Research

Cocaine exerts its stimulant effect by inhibiting dopamine reuptake leading to increased dopamine signaling. This action is thought to reflect binding of cocaine to the dopamine transporter (DAT) to inhibit its function. However, cocaine is a relatively weak inhibitor of DAT, and many DAT inhibitors do not share the behavioral actions of cocaine. Exploring the role of autophagy in cocaine addiction, we made two transformative discoveries:

(1) Cocaine induces neural autophagy at subnanomolar levels, which is a thousand-fold more potent than known cocaine protein binding affinities. This extraordinary potency suggests that autophagy plays a vital role in cocaine actions. (2) Pharmacologic inhibition of autophagy impairs cocaine-induced locomotor activity and conditioned place preference in mice, implicating autophagy in cocaine reward. Cocaine-induced autophagy selectively degrades DAT in the nucleus accumbens. DAT degradation leads to potentiation of dopaminergic neurotransmission.

Our findings suggest that DAT's autophagic degradation modulates the behavioral actions of cocaine and might be a therapeutic target in cocaine abuse.

Our discovery of an extraordinary potent effect of cocaine on autophagy suggests the existence of a high-affinity receptor for cocaine. We used a chemoproteomic approach to identify cocaine targets wherein cocaine acts as bait. We developed a "bind-then-grind" approach, which revealed the brain acid-soluble protein 1 (BASP1) as a high-affinity cocaine binding protein (Kd 7 nM). Knocking down BASP1 in the nucleus accumbens inhibits the stimulant and rewarding actions of cocaine. Our findings suggest that BASP1 is a pharmacologically relevant receptor for cocaine and a putative therapeutic target for psychostimulant abuse.

Using genetic dissection of the striatal circuit, we will elucidate the neural localization of BASP1-cocaine binding sites and define the role of BASP1 in the behavioral actions of cocaine.

Using enzyme-catalyzed proximity labeling and tandem affinity purification coupled with mass spectrometry analysis, we will define the molecular determinants of cocaine-induced signaling downstream of BASP1 by mapping the temporal BASP1 interactome following cocaine treatment in neurons.

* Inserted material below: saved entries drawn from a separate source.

(* ===== verification/DPUController.v ===== *)
(** The DPU controller (dpu/dpu_controller.go): one reconcile of a DPU, from the
    claims on the objects it references, through the phase handler of its
    current phase, to the status that is written back, and the filters of the
    events that start a reconcile.  The handlers are those of the host agent
    interface. *)

From S2P Require Import Prelude.
From S2P Require Import Meta.
From S2P Require Import Conditions.
From S2P Require Import DPUTypes.
From S2P Require Import DPUConditions.
From S2P Require Import ProvisioningMap.
From S2P Require Import Kubernetes.
From S2P Require Import FakeClient.
From S2P Require Import Allocator.
From S2P Require Import NVConfig.
From S2P Require Import Maintenance.
From S2P Require Import ClusterMetadata.
From S2P Require Import ControllerContext.
From S2P Require Import ExampleWorld.
From S2P Require Import Rebooting.
From S2P Require Import InstallPhases.
From S2P Require Import NodeEffectPhases.
From S2P Require Import ReadyPhases.
From S2P Require Import PrepareBFB.
From S2P Require Import DeletingPhase.


(** ** Status updates *)

(** [StayReadyWithoutRequeue] *)
Definition StayReadyWithoutRequeue (phase next : DPUPhase) : bool :=
  bool_decide (phase = DPUReady) && bool_decide (next = DPUReady).

Definition setDPUFlavorRenderedCondition (now : Time) (dpu : DPU) (state : DPUStatus) : DPUStatus :=
  if negb (template_mode dpu) then state
  else match dpu_Annotations dpu !! RenderFailedReasonAnnotation with
       | Some reason =>
           let message := deref (dpu_Annotations dpu !! RenderFailedMessageAnnotation) "" in
           set_cond now state (NewDPUCondition DPUCondDPUFlavorRendered (Some (errorf message)) reason message)
       | None => set_ok now state DPUCondDPUFlavorRendered "" ""
       end.

Definition setErrorPhaseFromCondition (dpu : DPU) (state : DPUStatus) : DPUStatus :=
  if deleting dpu then state
  else match cond_of state DPUCondError with
       | Some condition => if status_is ConditionTrue condition then with_Phase DPUError state else state
       | None => state
       end.

(** [UpdateDPUStatus]: the DPU with its new status, and whether the phase changed. *)
Definition UpdateDPUStatus (dpu : DPU) (next : DPUStatus) : DPU * bool :=
  let before := dpu_Status dpu in
  if decide (before = next) then (dpu, false)
  else
    let phaseChanged := negb (bool_decide (st_Phase before = st_Phase next)) in
    let next := if phaseChanged && negb (bool_decide (st_Phase before = DPUPhaseUnset))
                then with_PreviousPhase (st_Phase before) next else next in
    (with_Status next dpu, phaseChanged).

(** ** Event filters *)

(** [nodeReadyStatus]; no condition is no status. *)
Definition nodeReadyStatus (node : Node) : option ConditionStatus :=
  (λ ic, ic.2.2) <$> find_idx (λ c, bool_decide (c.1 = "Ready")) (no_Conditions node).

(** An object of the watch is a node and its resource version, or nothing. *)
Definition NodeChangeAffectsDPU (oldNode newNode : option (string * Node)) : bool :=
  match oldNode, newNode with
  | Some (oldVersion, oldN), Some (newVersion, newN) =>
      let annotation n key := deref (no_Annotations n !! key) "" in
      bool_decide (oldVersion = newVersion) ||
      negb (bool_decide (nodeReadyStatus oldN = nodeReadyStatus newN)) ||
      negb (bool_decide (no_Addresses oldN = no_Addresses newN)) ||
      negb (bool_decide (annotation oldN LastAppliedLabelsOnDPUKey = annotation newN LastAppliedLabelsOnDPUKey)) ||
      negb (bool_decide (annotation oldN LastAppliedAnnotationsOnDPUKey = annotation newN LastAppliedAnnotationsOnDPUKey))
  | _, _ => true
  end.

Definition in_cluster (cluster : NamespacedName) (dpu : DPU) : bool :=
  bool_decide (kc_Name (sp_Cluster (dpu_Spec dpu)) = nn_name cluster) &&
  bool_decide (kc_Namespace (sp_Cluster (dpu_Spec dpu)) = nn_namespace cluster).

(** The stubs carry a name and a namespace only. *)
Definition ReadyDPUsForCluster (dpus : list DPU) (cluster : NamespacedName) : list NamespacedName :=
  dpu_key <$> filter (λ dpu, st_Phase (dpu_Status dpu) = DPUReady ∧ in_cluster cluster dpu = true) dpus.

Definition DPUsForClusterNode (dpus : list DPU) (cluster : NamespacedName) (nodeName : string) : list NamespacedName :=
  dpu_key <$> filter (λ dpu, st_Phase (dpu_Status dpu) = DPUReady ∧ dpu_Name dpu = nodeName ∧ in_cluster cluster dpu = true) dpus.

(** [nonInitializedDPU]: a Ready cluster wakes the DPUs without one; [listed] is
    the answer to the List call, whose failure is logged. *)
Definition nonInitializedDPU (dc : DPUCluster) (listed : Res (list DPU)) : list NamespacedName :=
  if negb (bool_decide (dc_Phase dc = PhaseReady)) then []
  else match listed with
       | Err _ => []
       | Ok dpus => dpu_key <$> filter (λ dpu, kc_Name (sp_Cluster (dpu_Spec dpu)) = "") dpus
       end.

(** ** Reconcile *)

Section Reconcile.
Context {API : MetaAPI} {T : TextAPI} {K : Codec} {R : MapRange} {S : SelectorAPI} {F : FinalizerAPI}.
Context {W : Type} {C : Client W}.

Definition addDpuDeviceFinalizer (dpu : DPU) : SM W (option GoError) :=
  let name := sp_DPUDeviceName (dpu_Spec dpu) in
  r ← getDPUDevice (mkNN (dpu_Namespace dpu) name);
  match r with
  | Err err => mret (if IsNotFound err then None else Some (wrapf ("failed to get DpuDevice " +:+ name +:+ ": ") err))
  | Ok dpuDevice =>
      if negb (ContainsFinalizer (dd_Finalizers dpuDevice) DPUDeviceFinalizer) then
        e ← updateDPUDevice (with_dd_Finalizers (AddFinalizer (dd_Finalizers dpuDevice) DPUDeviceFinalizer) dpuDevice);
        mret (wrapf "failed to add DpuDevice finalizer: " <$> e)
      else mret None
  end.

(** [SetControllerReference] fails when another object controls the flavor. *)
Definition SetControllerReference (dpu : DPU) (flavor : DPUFlavor) : Res (option string) :=
  match fl_ControllerUID flavor with
  | Some uid => if decide (uid = dpu_UID dpu) then Ok (Some uid)
                else Err (errorf ("Object " +:+ fl_Namespace flavor +:+ "/" +:+ fl_Name flavor +:+ " is already owned by another controller"))
  | None => Ok (Some (dpu_UID dpu))
  end.

Definition adoptGeneratedFlavor (dpu : DPU) : SM W (option GoError) :=
  let name := sp_DPUFlavor (dpu_Spec dpu) in
  if negb (template_mode dpu) then mret None
  else
    r ← getDPUFlavor (mkNN (dpu_Namespace dpu) name);
    match r with
    | Err err => mret (if IsNotFound err then None else Some (wrapf ("failed to get generated DPUFlavor " +:+ name +:+ ": ") err))
    | Ok flavor =>
        if negb (bool_decide (fl_Labels flavor !! GeneratedByLabel = Some GeneratedByDPUFlavorTemplate)) then mret None
        else if bool_decide (fl_ControllerUID flavor = Some (dpu_UID dpu)) &&
                ContainsFinalizer (fl_Finalizers flavor) GeneratedDPUFlavorFinalizer then mret None
        else match SetControllerReference dpu flavor with
             | Err err => mret (Some (wrapf ("failed to set controller reference on generated DPUFlavor " +:+ name +:+ ": ") err))
             | Ok ctrl =>
                 e ← patchDPUFlavor flavor (with_fl_meta (AddFinalizer (fl_Finalizers flavor) GeneratedDPUFlavorFinalizer) ctrl flavor);
                 mret (wrapf ("failed to adopt generated DPUFlavor " +:+ name +:+ ": ") <$> e)
             end
    end.

Definition claimReferencedResources (dpu : DPU) : SM W (option GoError) :=
  e ← addDpuDeviceFinalizer dpu;
  match e with
  | Some err => mret (Some (wrapf "failed to add DpuDevice finalizer: " err))
  | None =>
      e ← adoptGeneratedFlavor dpu;
      mret (wrapf "failed to adopt generated DPUFlavor: " <$> e)
  end.

Definition ensureInPlaceAgentRole (dpu : DPU) : SM W (option GoError) :=
  if deleting dpu || negb (reconfigInProgress dpu) then mret None
  else
    let name := sp_DPUDeviceName (dpu_Spec dpu) in
    r ← getDPUDevice (mkNN (dpu_Namespace dpu) name);
    match r with
    | Err err => mret (Some (wrapf ("get DPUDevice " +:+ name +:+ " for in-place agent RBAC: ") err))
    | Ok device =>
        e ← ensureDPUAgentRole dpu device;
        mret (wrapf "ensure in-place agent RBAC: " <$> e)
    end.

(** [patchInPlaceJump]: on failure the status of the DPU is that of [base]. *)
Definition patchInPlaceJump (base dpu : DPU) : SM W (option GoError * DPU) :=
  let dpu := with_Status (with_ObservedGeneration (dpu_Generation dpu) (dpu_Status dpu)) dpu in
  e ← patchDPUStatus base dpu;
  mret (match e with
        | Some err => (Some (wrapf "patch in-place reconfig jump: " err), with_Status (dpu_Status base) dpu)
        | None => (None, dpu)
        end).

(** The handlers of [NewDPUReconciler] for the host agent interface; the result
    carries the DPU, which only two of them change. *)
Definition pure_handler (r : HResult) (dpu : DPU) : SM (CS W) (HResult * DPU) := mret (r, dpu).
Definition plain_handler (h : SM (CS W) HResult) (dpu : DPU) : SM (CS W) (HResult * DPU) :=
  r ← h; mret (r, dpu).

Definition handler (env : Env) (dpu : DPU) : option (SM (CS W) (HResult * DPU)) :=
  match st_Phase (dpu_Status dpu) with
  | DPUPhaseUnset | DPUInitializing => Some (Initializing env dpu)
  | DPUPending => Some (plain_handler (Pending env dpu) dpu)
  | DPUNodeEffect => Some (plain_handler (NodeEffectHandler env dpu) dpu)
  | DPUPrepareBFB => Some (plain_handler (PrepareBFB env dpu) dpu)
  | DPUConfigPhase => Some (pure_handler (DPUConfig env dpu) dpu)
  | DPUClusterConfig => Some (plain_handler (ClusterConfig env dpu) dpu)
  | DPUServiceReadiness => Some (plain_handler (ServiceReadiness env dpu) dpu)
  | DPUNodeEffectRemoval => Some (plain_handler (NodeEffectRemoval env dpu) dpu)
  | DPUReady => Some (plain_handler (Ready env dpu) dpu)
  | DPUDeleting => Some (Deleting env dpu)
  | DPUError => Some (plain_handler (Error env dpu) dpu)
  | DPUInitializeInterface => Some (pure_handler (InitializeInterface env dpu) dpu)
  | DPUConfigFWParameters => Some (plain_handler (ConfigFWParameters env dpu) dpu)
  | DPUHostNetworkConfiguration => Some (pure_handler (SetupNetwork dpu) dpu)
  | DPUOSInstalling => Some (plain_handler (Installing env dpu) dpu)
  | DPURebooting => Some (plain_handler (Rebooting env dpu) dpu)
  | DPUUpdateFirmware | DPUPerformArmForceRestart | DPUPhaseOther _ => None
  end.

(** What the reconcile asks of the queue. *)
Inductive Requeue := RequeueAfterInterval | NoRequeue.
Definition ReconcileResult : Type := Requeue * option GoError.

(** The status that follows a handler or a jump, before it is stored. *)
Definition next_status (env : Env) (dpu : DPU) (nextState : DPUStatus) : DPUStatus :=
  let nextState := setDPUFlavorRenderedCondition (env_now env) dpu nextState in
  let nextState := setErrorPhaseFromCondition dpu nextState in
  with_DeploymentMode (match env_config env with
                       | Some cfg => cfg_DeploymentMode cfg
                       | None => op_DeploymentMode (env_options env)
                       end) nextState.

(** The end of the reconcile, from the phase it handled and the one it reached. *)
Definition conclude (phase next : DPUPhase) (err : option GoError) : ReconcileResult :=
  if StayReadyWithoutRequeue phase next then
    match err with Some _ => (RequeueAfterInterval, None) | None => (NoRequeue, None) end
  else if negb (bool_decide (next = DPUError)) then (RequeueAfterInterval, None)
  else (NoRequeue, err).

It is well established that the endosomal-lysosomal system controls membrane protein turnover. On the other hand, chaperone-mediated autophagy (CMA) targets cytoplasmic proteins via a pentapeptide (KFERQ) motif. In CMA, heat shock cognate 71 kDa protein (Hsc70) recognizes cytoplasmic proteins with a KFERQ-motif. It translocates them to the lysosome for degradation. The role of CMA in membrane protein turnover is not known. Our work reveals that membrane proteins such as ACE2 and DAT carrying a KFERQ-motif are selectively targeted for autophagic degradation. It is estimated that 30% of the proteome has KFERQ-motifs. Vital membrane proteins such as the insulin receptor, toll-like receptor-4, and tumor necrosis factor-a receptor carry KFERQ-motifs. Characterizing this novel selective autophagy pathway impacts many research fields.

This project uncovers an uncharacterized mechanism that regulates SARS-CoV-2 entry into cells. We discovered that KFERQ-based autophagy of ACE2 and TMPRSS2 regulates SARS-CoV-2 entry into cells. We capitalize on this novel mechanism to establish a drug discovery platform to identify anti-SARS-CoV-2 therapies. We performed a pilot screen and identified 20 FDA-approved medications that block ACE2-dependent SARS-CoV-2 entry into cells. Our project elucidates a novel autophagy pathway and offers a novel therapeutic approach that aims to reduce the severity of COVID-19 along with other medications currently under development. We will extend these investigations to the nervous system, studying the role of KFERQ-based autophagy of ACE2 and TMPRSS2 in SARS-CoV-2 entry into neurons.